First Charter currently maintains (or
causes to be maintained) insurance on all its property, including
the Real Property in amounts, scope and coverage reasonably
necessary for its operations. First Charter has not received any
notice of termination, nonrenewal or premium adjustment for such
policies.
3.18 Intellectual Property .
First Charter and each of its Subsidiaries owns, or is licensed to
use (in each case, free and clear of any Liens), all Intellectual
Property used in or
26
necessary for the conduct of its business as currently conducted.

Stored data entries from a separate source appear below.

Lemma isSensitiveKey_iff (s : string) :
  isSensitiveKey s = true
  ↔ s = "awsauth" ∨ s = "awssessiontoken" ∨ s = "gcsauth"
    ∨ s = "azurestoragecredentials".
Proof.
  unfold isSensitiveKey, sensitiveKeyParams. simpl.
  destruct (decide (s = "awsauth")) as [->|H1]; [by intuition |].
  destruct (decide (s = "awssessiontoken")) as [->|H2]; [by intuition |].
  destruct (decide (s = "gcsauth")) as [->|H3]; [by intuition |].
  destruct (decide (s = "azurestoragecredentials")) as [->|H4]; [by intuition |].
  rewrite !lookup_insert_ne by done. rewrite lookup_empty. simpl.
  split; [done | intuition].
Qed.

Lemma maskKey_lookup (m : gmap string string) (key k : string) :
  is_Some (m !! key) →
  maskKey m key !! k
  = (λ v, if decide (k = key) then maskedEntry k v else v) <$> m !! k.
Proof.
  intros [v Hv]. unfold maskKey, maskedEntry.
  destruct (decide (k = key)) as [->|Hne].
  - destruct (isSensitiveKey (ToLower key)).
    + by rewrite lookup_insert_eq, Hv.
    + by rewrite Hv.
  - destruct (isSensitiveKey (ToLower key)).
    + rewrite lookup_insert_ne by done. by destruct (m !! k).
    + by destruct (m !! k).
Qed.

Lemma maskKey_is_Some (m : gmap string string) (key k : string) :
  is_Some (m !! key) → is_Some (maskKey m key !! k) ↔ is_Some (m !! k).
Proof.
  intros Hkey. rewrite maskKey_lookup by done.
  by rewrite fmap_is_Some.
Qed.

(** The loop over any list of keys of the map: the entries under the listed
    keys are masked, nothing else changes. *)
Lemma maskParameters_lookup (keys : list string) (m : gmap string string)
  (k : string) :
  (∀ key, key ∈ keys → is_Some (m !! key)) →
  maskParameters keys m !! k
  = (λ v, if decide (k ∈ keys) then maskedEntry k v else v) <$> m !! k.
Proof.
  unfold maskParameters. revert m.
  induction keys as [|key keys IH]; intros m Hkeys; cbn [foldl].
  - destruct (m !! k) as [v|]; cbn [fmap option_fmap option_map]; [| done].
    by rewrite decide_False by apply not_elem_of_nil.
  - rewrite IH.
    + rewrite maskKey_lookup by (apply Hkeys; left).
      destruct (m !! k) as [v|]; cbn [fmap option_fmap option_map]; [| done].
      f_equal.
      destruct (decide (k = key)) as [->|Hne].
      * rewrite (decide_True (P := key ∈ key :: keys)) by left.
        unfold maskedEntry.
        destruct (isSensitiveKey (ToLower key)); by destruct (decide (key ∈ keys)).
      * destruct (decide (k ∈ keys)) as [Hin|Hnin].
        -- by rewrite decide_True by (by right).
        -- rewrite decide_False; [done |].
           intros Hin. apply elem_of_cons in Hin as [?|?]; done.
    + intros key' Hin. apply maskKey_is_Some; [apply Hkeys; left |].
      apply Hkeys. by right.
Qed.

The use of any Intellectual Property by First Charter and its
Subsidiaries does not, to the knowledge of First Charter, infringe
on or otherwise violate the rights of any person and is in
accordance with any applicable license pursuant to which First
Charter or any Subsidiary acquired the right to use any
Intellectual Property. To First Charter’s knowledge, no
person is challenging, infringing on or otherwise violating any
right of First Charter or any of its Subsidiaries with respect to
any Intellectual Property owned by and/or licensed to First Charter
or its Subsidiaries. Neither First Charter nor any of its
Subsidiaries has received any written notice of any pending claim
with respect to any Intellectual Property used by First Charter and
its Subsidiaries and, to First Charter’s knowledge, no
Intellectual Property owned and/or licensed by First Charter or its
Subsidiaries is being used or enforced in a manner that would
result in the abandonment, cancellation or unenforceability of such
Intellectual Property. For purposes of this Agreement, “
Intellectual Property ” means trademarks, service
marks, brand names, certification marks, trade dress and other
indications of origin, the goodwill associated with the foregoing
and registrations in any jurisdiction of, and applications in any
jurisdiction to register, the foregoing, including any extension,
modification or renewal of any such registration or application;
inventions, discoveries and ideas, whether patentable or not, in
any jurisdiction; patents, applications for patents (including
divisions, continuations, continuations in part and renewal
applications), and any renewals, extensions or reissues thereof, in
any jurisdiction; nonpublic information, trade secrets and
confidential information and rights in any jurisdiction to limit
the use or disclosure thereof by any person; writings and other
works, whether copyrightable or not, in any jurisdiction; and
registrations or applications for registration of copyrights in any
jurisdiction, and any renewals or extensions thereof; and any
similar intellectual property or proprietary rights.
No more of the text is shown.